• [Given information]:
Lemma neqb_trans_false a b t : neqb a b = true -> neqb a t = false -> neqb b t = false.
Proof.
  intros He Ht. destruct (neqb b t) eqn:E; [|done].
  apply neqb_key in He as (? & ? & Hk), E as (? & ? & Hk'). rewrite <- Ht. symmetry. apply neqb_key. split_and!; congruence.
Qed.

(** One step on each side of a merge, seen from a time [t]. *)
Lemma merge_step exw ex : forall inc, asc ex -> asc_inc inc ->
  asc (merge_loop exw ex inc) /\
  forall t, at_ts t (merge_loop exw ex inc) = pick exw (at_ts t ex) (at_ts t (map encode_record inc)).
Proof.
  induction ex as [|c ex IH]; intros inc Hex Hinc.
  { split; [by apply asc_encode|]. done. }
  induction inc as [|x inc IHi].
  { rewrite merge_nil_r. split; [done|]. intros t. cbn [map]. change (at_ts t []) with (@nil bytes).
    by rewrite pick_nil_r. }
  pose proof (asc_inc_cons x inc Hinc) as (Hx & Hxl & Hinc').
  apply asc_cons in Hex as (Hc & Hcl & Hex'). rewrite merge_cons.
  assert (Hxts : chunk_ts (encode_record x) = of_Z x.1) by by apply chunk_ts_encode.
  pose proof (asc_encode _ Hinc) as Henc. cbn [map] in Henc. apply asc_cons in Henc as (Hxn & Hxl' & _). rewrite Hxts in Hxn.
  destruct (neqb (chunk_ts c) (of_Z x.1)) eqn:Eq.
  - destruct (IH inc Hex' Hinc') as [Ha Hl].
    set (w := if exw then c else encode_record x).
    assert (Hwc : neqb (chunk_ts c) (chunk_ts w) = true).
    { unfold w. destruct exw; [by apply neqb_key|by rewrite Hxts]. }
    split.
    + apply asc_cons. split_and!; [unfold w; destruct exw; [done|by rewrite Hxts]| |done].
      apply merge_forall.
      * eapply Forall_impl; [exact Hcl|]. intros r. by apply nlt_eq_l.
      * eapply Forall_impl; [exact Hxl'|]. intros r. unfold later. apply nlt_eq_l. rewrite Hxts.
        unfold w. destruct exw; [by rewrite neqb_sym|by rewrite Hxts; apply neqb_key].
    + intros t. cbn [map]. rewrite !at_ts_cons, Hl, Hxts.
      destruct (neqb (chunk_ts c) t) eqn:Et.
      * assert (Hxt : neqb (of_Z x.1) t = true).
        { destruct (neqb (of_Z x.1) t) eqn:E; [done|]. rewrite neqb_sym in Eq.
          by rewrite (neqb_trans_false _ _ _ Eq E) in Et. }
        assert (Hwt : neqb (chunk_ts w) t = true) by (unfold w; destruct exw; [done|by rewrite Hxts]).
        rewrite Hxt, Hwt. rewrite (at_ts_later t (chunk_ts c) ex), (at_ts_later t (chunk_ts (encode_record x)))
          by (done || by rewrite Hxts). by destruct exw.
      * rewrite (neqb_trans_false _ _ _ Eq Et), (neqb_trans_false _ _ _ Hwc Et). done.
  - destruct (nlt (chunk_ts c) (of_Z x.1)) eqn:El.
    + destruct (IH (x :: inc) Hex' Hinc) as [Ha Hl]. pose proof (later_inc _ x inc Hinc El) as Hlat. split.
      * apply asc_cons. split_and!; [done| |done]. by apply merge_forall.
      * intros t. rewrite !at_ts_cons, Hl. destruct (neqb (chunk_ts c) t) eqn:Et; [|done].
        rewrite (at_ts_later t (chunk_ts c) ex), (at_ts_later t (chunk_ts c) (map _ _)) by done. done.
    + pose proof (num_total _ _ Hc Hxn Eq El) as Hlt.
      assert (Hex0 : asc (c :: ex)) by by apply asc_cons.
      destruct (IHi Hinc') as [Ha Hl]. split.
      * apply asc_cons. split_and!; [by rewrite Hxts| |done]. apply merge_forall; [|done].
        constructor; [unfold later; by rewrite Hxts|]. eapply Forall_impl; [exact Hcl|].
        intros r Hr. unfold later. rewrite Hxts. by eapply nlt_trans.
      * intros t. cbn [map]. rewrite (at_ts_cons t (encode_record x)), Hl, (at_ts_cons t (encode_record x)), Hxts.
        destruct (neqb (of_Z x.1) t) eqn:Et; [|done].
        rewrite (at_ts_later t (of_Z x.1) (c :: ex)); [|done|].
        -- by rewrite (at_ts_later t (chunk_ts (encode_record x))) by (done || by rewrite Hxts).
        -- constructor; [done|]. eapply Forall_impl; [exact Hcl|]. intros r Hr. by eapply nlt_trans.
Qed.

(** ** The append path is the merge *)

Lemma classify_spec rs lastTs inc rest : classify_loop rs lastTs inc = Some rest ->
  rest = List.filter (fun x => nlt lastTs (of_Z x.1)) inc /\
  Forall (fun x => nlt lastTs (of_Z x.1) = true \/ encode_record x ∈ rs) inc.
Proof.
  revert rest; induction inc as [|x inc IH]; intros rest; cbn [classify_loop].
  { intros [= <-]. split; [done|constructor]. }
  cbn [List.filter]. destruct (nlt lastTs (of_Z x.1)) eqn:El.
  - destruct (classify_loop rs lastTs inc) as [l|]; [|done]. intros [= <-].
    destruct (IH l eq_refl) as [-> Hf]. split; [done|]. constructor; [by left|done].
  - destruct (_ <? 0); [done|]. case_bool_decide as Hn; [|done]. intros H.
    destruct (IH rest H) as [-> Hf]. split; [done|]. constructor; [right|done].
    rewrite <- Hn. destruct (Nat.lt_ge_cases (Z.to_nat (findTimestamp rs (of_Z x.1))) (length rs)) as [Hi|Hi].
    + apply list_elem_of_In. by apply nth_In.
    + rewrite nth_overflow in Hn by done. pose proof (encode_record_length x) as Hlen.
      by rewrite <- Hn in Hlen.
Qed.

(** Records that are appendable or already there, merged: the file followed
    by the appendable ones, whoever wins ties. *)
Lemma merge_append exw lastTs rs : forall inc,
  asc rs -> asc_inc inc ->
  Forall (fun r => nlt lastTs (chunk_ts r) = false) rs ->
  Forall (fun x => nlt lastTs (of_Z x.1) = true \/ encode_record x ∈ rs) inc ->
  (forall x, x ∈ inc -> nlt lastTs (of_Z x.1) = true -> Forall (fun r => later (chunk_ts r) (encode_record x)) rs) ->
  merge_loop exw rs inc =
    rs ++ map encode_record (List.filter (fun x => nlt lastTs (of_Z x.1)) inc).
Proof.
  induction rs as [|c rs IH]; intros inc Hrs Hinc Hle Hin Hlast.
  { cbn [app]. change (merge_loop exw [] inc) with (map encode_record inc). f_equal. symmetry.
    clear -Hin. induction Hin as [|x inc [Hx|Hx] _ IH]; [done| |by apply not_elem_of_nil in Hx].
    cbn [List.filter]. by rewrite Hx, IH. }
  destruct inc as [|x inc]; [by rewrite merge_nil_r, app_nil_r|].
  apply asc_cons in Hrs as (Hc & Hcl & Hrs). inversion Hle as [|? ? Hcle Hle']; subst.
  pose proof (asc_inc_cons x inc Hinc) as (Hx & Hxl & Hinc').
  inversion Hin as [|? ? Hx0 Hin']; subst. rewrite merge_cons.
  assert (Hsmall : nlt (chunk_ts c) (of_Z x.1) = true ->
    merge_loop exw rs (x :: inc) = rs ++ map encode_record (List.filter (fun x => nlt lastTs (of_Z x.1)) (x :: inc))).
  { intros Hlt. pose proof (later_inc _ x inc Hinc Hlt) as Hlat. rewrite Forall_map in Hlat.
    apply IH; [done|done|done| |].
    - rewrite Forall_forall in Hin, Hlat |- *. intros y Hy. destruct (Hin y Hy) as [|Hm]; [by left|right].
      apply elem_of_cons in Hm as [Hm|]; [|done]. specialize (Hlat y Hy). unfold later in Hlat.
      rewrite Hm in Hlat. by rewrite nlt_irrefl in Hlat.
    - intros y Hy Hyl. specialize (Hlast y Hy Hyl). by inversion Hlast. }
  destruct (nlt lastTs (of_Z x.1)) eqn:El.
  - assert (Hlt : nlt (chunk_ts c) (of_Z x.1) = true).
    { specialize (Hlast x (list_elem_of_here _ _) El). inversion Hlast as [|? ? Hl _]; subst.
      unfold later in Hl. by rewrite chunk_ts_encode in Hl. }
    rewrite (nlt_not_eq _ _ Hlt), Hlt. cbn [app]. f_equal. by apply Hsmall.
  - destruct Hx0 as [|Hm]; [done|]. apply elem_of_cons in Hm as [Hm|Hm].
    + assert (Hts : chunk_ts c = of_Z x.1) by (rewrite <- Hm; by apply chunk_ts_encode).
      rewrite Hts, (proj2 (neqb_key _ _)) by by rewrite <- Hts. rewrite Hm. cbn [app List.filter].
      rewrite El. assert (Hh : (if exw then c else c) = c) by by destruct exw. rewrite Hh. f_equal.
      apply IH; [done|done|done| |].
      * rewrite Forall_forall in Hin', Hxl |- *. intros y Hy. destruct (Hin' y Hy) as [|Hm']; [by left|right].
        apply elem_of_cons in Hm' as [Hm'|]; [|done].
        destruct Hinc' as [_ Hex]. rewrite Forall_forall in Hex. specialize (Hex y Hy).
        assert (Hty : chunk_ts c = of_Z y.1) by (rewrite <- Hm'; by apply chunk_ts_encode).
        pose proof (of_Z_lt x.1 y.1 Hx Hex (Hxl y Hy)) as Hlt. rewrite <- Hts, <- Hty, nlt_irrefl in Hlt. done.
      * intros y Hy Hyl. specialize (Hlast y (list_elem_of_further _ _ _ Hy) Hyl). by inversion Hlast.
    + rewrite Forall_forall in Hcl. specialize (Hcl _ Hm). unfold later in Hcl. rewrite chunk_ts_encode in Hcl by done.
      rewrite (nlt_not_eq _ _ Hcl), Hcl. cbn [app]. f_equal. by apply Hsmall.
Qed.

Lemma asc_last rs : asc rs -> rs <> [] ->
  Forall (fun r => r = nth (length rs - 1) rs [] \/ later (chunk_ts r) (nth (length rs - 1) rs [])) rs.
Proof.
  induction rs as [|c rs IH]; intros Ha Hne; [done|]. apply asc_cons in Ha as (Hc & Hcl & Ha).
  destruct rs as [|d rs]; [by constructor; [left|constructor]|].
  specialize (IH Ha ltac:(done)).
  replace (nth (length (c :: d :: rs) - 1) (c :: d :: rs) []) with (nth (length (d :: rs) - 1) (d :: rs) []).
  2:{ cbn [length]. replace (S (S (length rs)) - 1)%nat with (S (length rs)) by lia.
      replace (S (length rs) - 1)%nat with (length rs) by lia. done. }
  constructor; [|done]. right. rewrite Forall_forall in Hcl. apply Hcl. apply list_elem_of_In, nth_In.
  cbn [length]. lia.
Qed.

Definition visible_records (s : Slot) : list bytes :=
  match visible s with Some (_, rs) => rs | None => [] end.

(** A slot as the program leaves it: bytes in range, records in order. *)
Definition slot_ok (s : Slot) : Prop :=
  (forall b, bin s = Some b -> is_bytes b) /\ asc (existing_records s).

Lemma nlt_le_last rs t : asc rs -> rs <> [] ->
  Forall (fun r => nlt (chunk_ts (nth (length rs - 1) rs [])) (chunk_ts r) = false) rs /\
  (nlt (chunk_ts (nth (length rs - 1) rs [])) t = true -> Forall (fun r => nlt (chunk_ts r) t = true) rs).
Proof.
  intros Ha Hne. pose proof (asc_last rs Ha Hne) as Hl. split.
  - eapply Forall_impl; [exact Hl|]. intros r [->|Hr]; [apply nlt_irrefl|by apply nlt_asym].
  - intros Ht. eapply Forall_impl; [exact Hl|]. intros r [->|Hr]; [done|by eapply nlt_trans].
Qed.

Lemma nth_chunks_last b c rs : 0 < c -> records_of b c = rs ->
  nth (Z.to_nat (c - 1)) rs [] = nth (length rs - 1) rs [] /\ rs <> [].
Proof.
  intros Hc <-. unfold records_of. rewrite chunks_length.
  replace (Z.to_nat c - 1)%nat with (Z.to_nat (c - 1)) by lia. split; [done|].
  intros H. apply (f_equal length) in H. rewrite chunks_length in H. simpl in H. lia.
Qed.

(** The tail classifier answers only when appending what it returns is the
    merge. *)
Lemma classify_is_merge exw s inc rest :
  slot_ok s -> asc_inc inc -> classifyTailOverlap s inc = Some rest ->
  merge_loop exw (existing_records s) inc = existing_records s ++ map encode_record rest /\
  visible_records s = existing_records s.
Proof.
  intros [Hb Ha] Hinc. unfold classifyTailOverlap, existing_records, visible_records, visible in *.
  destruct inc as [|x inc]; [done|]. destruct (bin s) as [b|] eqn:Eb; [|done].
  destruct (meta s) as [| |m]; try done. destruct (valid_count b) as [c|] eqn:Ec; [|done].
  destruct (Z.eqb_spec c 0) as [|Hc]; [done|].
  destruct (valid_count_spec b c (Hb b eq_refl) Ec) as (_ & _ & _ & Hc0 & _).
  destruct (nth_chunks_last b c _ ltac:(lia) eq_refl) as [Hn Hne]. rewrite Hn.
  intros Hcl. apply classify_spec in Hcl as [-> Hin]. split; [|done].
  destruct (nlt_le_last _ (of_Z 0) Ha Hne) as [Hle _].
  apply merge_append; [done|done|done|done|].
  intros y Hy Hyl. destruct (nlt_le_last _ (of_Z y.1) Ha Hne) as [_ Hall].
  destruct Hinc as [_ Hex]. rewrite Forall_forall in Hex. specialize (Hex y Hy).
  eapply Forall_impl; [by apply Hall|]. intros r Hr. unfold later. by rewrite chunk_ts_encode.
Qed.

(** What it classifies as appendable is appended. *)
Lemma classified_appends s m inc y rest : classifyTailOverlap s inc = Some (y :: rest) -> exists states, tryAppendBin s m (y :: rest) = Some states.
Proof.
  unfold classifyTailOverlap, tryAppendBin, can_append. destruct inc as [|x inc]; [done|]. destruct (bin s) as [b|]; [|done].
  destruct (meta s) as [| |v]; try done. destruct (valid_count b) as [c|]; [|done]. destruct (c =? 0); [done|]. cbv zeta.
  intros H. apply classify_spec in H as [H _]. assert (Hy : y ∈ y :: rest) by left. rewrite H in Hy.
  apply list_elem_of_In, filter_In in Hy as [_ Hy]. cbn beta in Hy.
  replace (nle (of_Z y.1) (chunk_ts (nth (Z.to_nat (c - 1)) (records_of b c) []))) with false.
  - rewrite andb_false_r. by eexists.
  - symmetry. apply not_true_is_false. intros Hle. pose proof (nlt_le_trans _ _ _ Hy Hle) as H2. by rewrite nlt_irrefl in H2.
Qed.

• [Task directions]:
Provide only the count of lines in the material above that hold the word "right".

• [Result of this exercise]:
4